--- START ---

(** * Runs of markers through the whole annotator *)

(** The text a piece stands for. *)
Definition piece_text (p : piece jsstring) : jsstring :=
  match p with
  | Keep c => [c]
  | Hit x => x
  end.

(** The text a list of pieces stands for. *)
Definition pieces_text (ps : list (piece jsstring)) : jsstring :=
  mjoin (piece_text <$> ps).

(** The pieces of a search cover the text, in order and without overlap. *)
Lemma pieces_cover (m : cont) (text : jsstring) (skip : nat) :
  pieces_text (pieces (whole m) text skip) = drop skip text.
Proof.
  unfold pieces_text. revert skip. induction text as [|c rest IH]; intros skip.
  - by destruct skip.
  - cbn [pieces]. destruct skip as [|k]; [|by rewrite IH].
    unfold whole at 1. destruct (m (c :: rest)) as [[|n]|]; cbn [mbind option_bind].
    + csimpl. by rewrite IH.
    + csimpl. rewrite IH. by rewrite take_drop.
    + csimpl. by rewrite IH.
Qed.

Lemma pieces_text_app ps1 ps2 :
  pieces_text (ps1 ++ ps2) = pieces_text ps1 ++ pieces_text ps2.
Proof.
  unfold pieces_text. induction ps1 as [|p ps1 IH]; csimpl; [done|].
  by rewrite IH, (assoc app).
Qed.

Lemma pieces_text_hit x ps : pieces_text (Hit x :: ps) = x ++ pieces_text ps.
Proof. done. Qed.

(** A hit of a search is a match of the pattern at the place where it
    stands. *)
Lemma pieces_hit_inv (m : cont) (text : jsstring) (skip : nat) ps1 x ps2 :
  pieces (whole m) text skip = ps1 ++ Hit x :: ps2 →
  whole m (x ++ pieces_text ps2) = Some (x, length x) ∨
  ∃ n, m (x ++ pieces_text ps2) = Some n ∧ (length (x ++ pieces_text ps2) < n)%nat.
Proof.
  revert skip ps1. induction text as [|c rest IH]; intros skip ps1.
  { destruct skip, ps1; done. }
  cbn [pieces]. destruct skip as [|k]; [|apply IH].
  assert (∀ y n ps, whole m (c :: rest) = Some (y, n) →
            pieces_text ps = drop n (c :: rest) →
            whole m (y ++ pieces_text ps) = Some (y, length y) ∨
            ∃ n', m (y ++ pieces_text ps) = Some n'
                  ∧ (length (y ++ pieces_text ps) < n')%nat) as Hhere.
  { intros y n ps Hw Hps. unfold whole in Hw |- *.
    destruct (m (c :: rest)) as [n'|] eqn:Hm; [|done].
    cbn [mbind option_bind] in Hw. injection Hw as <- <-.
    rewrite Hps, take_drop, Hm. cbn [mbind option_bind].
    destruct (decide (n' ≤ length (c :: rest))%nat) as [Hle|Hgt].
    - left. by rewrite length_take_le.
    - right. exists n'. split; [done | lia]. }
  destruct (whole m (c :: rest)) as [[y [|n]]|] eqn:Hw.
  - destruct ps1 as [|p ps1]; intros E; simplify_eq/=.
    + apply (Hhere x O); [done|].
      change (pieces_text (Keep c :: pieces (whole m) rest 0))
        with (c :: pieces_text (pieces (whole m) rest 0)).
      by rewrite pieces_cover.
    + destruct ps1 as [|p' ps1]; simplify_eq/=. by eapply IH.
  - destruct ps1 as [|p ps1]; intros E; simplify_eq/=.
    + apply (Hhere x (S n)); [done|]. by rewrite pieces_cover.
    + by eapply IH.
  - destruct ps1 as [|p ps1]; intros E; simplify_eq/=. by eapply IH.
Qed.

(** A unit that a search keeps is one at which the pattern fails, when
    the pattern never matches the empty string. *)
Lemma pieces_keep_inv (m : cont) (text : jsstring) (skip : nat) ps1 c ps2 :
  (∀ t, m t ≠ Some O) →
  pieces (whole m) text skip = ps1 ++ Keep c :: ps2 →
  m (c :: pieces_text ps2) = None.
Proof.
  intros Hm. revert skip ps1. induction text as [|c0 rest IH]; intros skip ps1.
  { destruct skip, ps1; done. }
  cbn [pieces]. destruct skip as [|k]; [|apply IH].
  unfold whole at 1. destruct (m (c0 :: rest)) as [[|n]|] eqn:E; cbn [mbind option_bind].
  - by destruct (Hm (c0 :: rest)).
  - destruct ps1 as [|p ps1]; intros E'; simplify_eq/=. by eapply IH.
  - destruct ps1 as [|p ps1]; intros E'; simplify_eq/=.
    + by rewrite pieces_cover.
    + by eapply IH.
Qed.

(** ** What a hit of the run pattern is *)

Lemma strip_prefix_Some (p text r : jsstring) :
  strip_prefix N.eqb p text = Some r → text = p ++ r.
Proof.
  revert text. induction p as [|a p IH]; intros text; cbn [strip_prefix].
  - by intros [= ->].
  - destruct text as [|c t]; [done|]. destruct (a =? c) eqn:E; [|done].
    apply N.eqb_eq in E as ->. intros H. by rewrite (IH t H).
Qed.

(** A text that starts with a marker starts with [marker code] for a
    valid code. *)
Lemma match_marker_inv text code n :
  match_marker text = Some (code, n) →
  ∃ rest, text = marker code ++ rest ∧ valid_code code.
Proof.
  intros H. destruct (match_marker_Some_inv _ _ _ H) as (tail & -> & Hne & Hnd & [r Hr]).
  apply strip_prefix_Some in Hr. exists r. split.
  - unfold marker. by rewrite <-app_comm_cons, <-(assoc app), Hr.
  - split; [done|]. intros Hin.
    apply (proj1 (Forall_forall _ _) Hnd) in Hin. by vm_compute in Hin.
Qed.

--- END ---

All of the lines above must be returned exactly.

- **YOUR SOLUTION**:
(** * Runs of markers through the whole annotator *)

(** The text a piece stands for. *)
Definition piece_text (p : piece jsstring) : jsstring :=
  match p with
  | Keep c => [c]
  | Hit x => x
  end.

(** The text a list of pieces stands for. *)
Definition pieces_text (ps : list (piece jsstring)) : jsstring :=
  mjoin (piece_text <$> ps).

(** The pieces of a search cover the text, in order and without overlap. *)
Lemma pieces_cover (m : cont) (text : jsstring) (skip : nat) :
  pieces_text (pieces (whole m) text skip) = drop skip text.
Proof.
  unfold pieces_text. revert skip. induction text as [|c rest IH]; intros skip.
  - by destruct skip.
  - cbn [pieces]. destruct skip as [|k]; [|by rewrite IH].
    unfold whole at 1. destruct (m (c :: rest)) as [[|n]|]; cbn [mbind option_bind].
    + csimpl. by rewrite IH.
    + csimpl. rewrite IH. by rewrite take_drop.
    + csimpl. by rewrite IH.
Qed.

Lemma pieces_text_app ps1 ps2 :
  pieces_text (ps1 ++ ps2) = pieces_text ps1 ++ pieces_text ps2.
Proof.
  unfold pieces_text. induction ps1 as [|p ps1 IH]; csimpl; [done|].
  by rewrite IH, (assoc app).
Qed.

Lemma pieces_text_hit x ps : pieces_text (Hit x :: ps) = x ++ pieces_text ps.
Proof. done. Qed.

(** A hit of a search is a match of the pattern at the place where it
    stands. *)
Lemma pieces_hit_inv (m : cont) (text : jsstring) (skip : nat) ps1 x ps2 :
  pieces (whole m) text skip = ps1 ++ Hit x :: ps2 →
  whole m (x ++ pieces_text ps2) = Some (x, length x) ∨
  ∃ n, m (x ++ pieces_text ps2) = Some n ∧ (length (x ++ pieces_text ps2) < n)%nat.
Proof.
  revert skip ps1. induction text as [|c rest IH]; intros skip ps1.
  { destruct skip, ps1; done. }
  cbn [pieces]. destruct skip as [|k]; [|apply IH].
  assert (∀ y n ps, whole m (c :: rest) = Some (y, n) →
            pieces_text ps = drop n (c :: rest) →
            whole m (y ++ pieces_text ps) = Some (y, length y) ∨
            ∃ n', m (y ++ pieces_text ps) = Some n'
                  ∧ (length (y ++ pieces_text ps) < n')%nat) as Hhere.
  { intros y n ps Hw Hps. unfold whole in Hw |- *.
    destruct (m (c :: rest)) as [n'|] eqn:Hm; [|done].
    cbn [mbind option_bind] in Hw. injection Hw as <- <-.
    rewrite Hps, take_drop, Hm. cbn [mbind option_bind].
    destruct (decide (n' ≤ length (c :: rest))%nat) as [Hle|Hgt].
    - left. by rewrite length_take_le.
    - right. exists n'. split; [done | lia]. }
  destruct (whole m (c :: rest)) as [[y [|n]]|] eqn:Hw.
  - destruct ps1 as [|p ps1]; intros E; simplify_eq/=.
    + apply (Hhere x O); [done|].
      change (pieces_text (Keep c :: pieces (whole m) rest 0))
        with (c :: pieces_text (pieces (whole m) rest 0)).
      by rewrite pieces_cover.
    + destruct ps1 as [|p' ps1]; simplify_eq/=. by eapply IH.
  - destruct ps1 as [|p ps1]; intros E; simplify_eq/=.
    + apply (Hhere x (S n)); [done|]. by rewrite pieces_cover.
    + by eapply IH.
  - destruct ps1 as [|p ps1]; intros E; simplify_eq/=. by eapply IH.
Qed.

(** A unit that a search keeps is one at which the pattern fails, when
    the pattern never matches the empty string. *)
Lemma pieces_keep_inv (m : cont) (text : jsstring) (skip : nat) ps1 c ps2 :
  (∀ t, m t ≠ Some O) →
  pieces (whole m) text skip = ps1 ++ Keep c :: ps2 →
  m (c :: pieces_text ps2) = None.
Proof.
  intros Hm. revert skip ps1. induction text as [|c0 rest IH]; intros skip ps1.
  { destruct skip, ps1; done. }
  cbn [pieces]. destruct skip as [|k]; [|apply IH].
  unfold whole at 1. destruct (m (c0 :: rest)) as [[|n]|] eqn:E; cbn [mbind option_bind].
  - by destruct (Hm (c0 :: rest)).
  - destruct ps1 as [|p ps1]; intros E'; simplify_eq/=. by eapply IH.
  - destruct ps1 as [|p ps1]; intros E'; simplify_eq/=.
    + by rewrite pieces_cover.
    + by eapply IH.
Qed.

(** ** What a hit of the run pattern is *)

Lemma strip_prefix_Some (p text r : jsstring) :
  strip_prefix N.eqb p text = Some r → text = p ++ r.
Proof.
  revert text. induction p as [|a p IH]; intros text; cbn [strip_prefix].
  - by intros [= ->].
  - destruct text as [|c t]; [done|]. destruct (a =? c) eqn:E; [|done].
    apply N.eqb_eq in E as ->. intros H. by rewrite (IH t H).
Qed.

(** A text that starts with a marker starts with [marker code] for a
    valid code. *)
Lemma match_marker_inv text code n :
  match_marker text = Some (code, n) →
  ∃ rest, text = marker code ++ rest ∧ valid_code code.
Proof.
  intros H. destruct (match_marker_Some_inv _ _ _ H) as (tail & -> & Hne & Hnd & [r Hr]).
  apply strip_prefix_Some in Hr. exists r. split.
  - unfold marker. by rewrite <-app_comm_cons, <-(assoc app), Hr.
  - split; [done|]. intros Hin.
    apply (proj1 (Forall_forall _ _) Hnd) in Hin. by vm_compute in Hin.
Qed.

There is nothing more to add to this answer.